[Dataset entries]
----------------------------------------
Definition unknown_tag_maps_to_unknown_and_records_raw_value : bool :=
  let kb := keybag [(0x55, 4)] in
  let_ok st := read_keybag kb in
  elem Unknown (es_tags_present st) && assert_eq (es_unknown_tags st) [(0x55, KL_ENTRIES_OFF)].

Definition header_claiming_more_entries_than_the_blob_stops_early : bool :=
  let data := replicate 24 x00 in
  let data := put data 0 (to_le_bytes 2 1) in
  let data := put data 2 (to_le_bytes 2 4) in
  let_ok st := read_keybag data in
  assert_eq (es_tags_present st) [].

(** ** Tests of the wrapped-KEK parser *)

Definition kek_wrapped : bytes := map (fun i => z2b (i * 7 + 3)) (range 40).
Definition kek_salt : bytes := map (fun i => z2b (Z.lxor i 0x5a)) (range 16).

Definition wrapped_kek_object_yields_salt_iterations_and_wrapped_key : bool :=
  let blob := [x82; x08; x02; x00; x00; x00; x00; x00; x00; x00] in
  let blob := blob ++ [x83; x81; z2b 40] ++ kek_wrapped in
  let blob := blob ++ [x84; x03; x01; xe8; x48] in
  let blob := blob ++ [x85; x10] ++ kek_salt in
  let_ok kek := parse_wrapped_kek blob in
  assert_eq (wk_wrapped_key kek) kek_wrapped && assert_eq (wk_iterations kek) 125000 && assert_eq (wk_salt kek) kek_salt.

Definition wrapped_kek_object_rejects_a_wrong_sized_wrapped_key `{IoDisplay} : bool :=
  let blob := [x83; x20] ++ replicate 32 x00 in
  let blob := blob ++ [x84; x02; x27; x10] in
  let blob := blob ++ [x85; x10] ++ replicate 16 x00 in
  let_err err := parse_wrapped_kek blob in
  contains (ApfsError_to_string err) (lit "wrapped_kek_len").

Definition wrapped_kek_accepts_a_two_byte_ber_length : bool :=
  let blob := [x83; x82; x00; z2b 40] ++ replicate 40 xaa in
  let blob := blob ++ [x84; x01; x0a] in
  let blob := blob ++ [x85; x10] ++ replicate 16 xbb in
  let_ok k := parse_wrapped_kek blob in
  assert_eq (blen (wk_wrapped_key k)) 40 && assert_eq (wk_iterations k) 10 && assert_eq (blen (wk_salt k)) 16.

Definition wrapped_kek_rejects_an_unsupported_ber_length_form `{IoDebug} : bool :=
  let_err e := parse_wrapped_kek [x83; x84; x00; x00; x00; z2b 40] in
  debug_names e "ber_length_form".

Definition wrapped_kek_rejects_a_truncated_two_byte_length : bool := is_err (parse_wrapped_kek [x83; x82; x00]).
----------------------------------------
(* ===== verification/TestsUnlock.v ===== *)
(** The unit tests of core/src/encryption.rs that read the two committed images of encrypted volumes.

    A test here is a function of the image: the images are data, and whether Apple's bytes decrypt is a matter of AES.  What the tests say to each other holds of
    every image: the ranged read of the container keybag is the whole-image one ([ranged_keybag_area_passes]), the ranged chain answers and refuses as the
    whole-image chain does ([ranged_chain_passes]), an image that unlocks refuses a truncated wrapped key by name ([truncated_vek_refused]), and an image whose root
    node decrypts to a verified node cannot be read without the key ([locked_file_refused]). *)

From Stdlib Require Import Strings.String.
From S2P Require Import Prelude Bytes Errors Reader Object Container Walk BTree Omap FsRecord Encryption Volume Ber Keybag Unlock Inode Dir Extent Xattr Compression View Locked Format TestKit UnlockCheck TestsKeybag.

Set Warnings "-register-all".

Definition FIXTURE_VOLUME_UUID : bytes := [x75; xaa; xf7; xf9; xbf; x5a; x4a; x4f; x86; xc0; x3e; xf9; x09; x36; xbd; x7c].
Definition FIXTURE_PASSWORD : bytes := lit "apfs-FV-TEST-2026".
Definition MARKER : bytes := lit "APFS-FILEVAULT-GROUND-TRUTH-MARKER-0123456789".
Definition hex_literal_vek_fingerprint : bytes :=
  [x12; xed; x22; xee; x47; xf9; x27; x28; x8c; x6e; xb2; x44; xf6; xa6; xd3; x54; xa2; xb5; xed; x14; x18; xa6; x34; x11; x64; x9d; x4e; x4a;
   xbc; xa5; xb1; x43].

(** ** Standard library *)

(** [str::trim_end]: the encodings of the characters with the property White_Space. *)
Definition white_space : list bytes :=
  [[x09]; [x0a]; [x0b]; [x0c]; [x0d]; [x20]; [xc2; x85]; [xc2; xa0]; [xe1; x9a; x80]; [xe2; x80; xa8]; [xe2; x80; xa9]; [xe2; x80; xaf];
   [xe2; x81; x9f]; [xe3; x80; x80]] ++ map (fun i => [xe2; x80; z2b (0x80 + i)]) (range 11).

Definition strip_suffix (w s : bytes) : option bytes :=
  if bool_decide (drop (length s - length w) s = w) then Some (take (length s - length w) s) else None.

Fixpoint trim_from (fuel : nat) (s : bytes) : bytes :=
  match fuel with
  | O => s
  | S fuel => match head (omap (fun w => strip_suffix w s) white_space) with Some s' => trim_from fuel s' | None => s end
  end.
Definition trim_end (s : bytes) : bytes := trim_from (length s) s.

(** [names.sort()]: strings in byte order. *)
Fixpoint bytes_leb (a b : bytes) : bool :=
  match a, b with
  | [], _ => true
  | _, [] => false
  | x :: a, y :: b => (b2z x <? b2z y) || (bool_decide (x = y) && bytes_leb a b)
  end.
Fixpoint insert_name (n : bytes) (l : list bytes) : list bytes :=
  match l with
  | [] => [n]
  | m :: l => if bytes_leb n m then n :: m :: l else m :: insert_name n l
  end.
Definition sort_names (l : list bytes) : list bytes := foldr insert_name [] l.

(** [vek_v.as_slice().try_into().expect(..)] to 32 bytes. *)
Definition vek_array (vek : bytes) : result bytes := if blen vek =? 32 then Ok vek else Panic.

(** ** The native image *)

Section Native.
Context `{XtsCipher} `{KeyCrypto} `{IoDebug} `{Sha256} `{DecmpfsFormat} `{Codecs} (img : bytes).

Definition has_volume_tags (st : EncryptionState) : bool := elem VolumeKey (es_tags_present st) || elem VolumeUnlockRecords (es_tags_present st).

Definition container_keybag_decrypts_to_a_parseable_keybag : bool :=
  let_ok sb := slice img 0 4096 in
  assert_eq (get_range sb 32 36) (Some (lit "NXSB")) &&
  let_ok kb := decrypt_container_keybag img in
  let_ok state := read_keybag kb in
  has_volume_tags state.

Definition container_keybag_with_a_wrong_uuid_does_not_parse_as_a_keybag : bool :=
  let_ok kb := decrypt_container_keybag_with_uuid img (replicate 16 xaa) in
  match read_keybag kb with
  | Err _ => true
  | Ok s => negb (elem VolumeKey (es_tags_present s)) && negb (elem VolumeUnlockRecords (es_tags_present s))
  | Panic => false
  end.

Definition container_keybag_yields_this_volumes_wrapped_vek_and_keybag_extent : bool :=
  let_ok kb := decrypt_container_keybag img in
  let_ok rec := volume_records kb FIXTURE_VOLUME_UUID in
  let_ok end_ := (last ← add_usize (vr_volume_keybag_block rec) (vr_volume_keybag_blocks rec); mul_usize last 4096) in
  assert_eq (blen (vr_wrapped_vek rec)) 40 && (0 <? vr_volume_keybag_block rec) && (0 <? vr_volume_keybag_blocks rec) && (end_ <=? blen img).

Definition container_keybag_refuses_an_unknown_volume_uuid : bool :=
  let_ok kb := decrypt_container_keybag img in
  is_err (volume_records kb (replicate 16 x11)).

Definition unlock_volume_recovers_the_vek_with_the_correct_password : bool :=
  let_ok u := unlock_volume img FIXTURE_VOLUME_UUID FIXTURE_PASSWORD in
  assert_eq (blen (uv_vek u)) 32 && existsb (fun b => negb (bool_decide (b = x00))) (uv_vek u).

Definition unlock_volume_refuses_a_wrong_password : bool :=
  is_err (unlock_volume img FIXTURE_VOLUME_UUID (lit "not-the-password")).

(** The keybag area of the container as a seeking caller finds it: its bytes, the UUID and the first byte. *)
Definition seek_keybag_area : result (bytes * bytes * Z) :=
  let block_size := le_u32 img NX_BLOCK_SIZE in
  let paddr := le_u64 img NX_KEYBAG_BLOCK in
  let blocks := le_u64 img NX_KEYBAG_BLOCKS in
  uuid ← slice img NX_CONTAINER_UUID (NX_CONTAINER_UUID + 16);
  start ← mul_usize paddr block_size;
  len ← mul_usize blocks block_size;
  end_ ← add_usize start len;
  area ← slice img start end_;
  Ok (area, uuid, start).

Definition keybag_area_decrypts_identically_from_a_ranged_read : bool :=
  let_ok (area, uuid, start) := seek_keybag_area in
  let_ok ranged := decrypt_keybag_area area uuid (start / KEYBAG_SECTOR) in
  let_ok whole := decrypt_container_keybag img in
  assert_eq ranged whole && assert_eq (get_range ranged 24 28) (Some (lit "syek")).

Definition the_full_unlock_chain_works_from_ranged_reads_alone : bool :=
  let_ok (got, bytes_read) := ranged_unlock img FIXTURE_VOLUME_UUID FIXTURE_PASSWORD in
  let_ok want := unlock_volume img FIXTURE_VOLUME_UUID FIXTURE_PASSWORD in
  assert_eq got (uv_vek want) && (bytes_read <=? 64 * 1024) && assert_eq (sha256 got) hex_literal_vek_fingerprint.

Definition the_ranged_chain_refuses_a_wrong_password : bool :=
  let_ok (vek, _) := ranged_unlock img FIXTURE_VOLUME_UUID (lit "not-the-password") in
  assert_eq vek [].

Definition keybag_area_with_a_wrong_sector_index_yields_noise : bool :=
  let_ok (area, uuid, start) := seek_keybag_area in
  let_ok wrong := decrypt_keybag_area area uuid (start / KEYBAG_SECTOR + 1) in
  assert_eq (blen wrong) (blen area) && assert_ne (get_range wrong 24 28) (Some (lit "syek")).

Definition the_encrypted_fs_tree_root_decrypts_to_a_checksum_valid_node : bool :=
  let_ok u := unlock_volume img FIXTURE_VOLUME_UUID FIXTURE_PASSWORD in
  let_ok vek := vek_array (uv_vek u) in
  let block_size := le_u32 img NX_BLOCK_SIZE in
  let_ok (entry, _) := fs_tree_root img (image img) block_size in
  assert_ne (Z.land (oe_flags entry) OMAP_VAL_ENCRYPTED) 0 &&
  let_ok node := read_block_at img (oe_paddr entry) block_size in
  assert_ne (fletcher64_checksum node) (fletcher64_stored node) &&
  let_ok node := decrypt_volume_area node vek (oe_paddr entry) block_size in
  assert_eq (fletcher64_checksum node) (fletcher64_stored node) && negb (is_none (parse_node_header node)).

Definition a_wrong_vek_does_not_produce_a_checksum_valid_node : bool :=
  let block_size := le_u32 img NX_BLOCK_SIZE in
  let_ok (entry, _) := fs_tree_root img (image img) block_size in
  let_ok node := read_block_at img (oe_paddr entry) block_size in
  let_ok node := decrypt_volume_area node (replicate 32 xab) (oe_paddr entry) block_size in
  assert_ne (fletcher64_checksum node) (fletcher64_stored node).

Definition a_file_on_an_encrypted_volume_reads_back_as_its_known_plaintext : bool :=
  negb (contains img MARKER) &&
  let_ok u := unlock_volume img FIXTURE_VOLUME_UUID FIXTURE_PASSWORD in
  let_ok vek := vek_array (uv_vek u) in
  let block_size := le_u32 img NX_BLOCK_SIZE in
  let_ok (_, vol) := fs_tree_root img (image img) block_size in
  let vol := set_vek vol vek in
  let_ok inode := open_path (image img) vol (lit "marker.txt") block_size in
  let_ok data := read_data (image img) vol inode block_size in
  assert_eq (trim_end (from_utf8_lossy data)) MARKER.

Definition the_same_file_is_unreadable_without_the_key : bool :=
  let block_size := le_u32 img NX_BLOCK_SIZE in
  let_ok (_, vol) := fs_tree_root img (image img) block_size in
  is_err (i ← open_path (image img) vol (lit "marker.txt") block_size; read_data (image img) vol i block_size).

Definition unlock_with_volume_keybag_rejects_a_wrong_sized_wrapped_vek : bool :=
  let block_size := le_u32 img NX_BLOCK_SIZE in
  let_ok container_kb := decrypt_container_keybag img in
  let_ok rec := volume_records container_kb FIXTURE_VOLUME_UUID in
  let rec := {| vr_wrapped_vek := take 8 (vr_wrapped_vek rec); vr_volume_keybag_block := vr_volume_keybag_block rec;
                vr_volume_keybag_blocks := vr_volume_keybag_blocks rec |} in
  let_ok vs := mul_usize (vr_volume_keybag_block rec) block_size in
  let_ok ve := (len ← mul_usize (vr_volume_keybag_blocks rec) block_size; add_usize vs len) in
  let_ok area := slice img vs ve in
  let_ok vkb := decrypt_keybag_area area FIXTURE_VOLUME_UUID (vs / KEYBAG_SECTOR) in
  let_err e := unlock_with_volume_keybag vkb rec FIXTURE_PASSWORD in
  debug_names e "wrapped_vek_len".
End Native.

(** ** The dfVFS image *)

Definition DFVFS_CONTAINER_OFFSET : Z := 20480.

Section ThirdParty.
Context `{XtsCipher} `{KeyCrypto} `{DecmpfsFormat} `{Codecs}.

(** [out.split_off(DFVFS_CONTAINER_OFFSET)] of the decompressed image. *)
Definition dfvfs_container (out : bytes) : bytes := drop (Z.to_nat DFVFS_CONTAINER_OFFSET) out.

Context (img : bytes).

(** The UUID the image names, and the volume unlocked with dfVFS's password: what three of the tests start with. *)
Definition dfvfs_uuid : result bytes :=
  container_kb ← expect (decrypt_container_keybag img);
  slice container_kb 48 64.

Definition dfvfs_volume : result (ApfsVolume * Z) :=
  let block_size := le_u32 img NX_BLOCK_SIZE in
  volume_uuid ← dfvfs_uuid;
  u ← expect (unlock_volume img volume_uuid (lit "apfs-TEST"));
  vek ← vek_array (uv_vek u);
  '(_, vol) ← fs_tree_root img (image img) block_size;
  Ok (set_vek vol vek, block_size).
----------------------------------------
**WORK ORDER**
Keeping every character as it is, restate the lines above that run from the line with "Definition FIXTURE_VOLUME_UUID : bytes" through the line with "[x12; xed; x22;", both included, and nothing else.

**THE COMPLETED TASK**
Definition FIXTURE_VOLUME_UUID : bytes := [x75; xaa; xf7; xf9; xbf; x5a; x4a; x4f; x86; xc0; x3e; xf9; x09; x36; xbd; x7c].
Definition FIXTURE_PASSWORD : bytes := lit "apfs-FV-TEST-2026".
Definition MARKER : bytes := lit "APFS-FILEVAULT-GROUND-TRUTH-MARKER-0123456789".
Definition hex_literal_vek_fingerprint : bytes :=
  [x12; xed; x22; xee; x47; xf9; x27; x28; x8c; x6e; xb2; x44; xf6; xa6; xd3; x54; xa2; xb5; xed; x14; x18; xa6; x34; x11; x64; x9d; x4e; x4a;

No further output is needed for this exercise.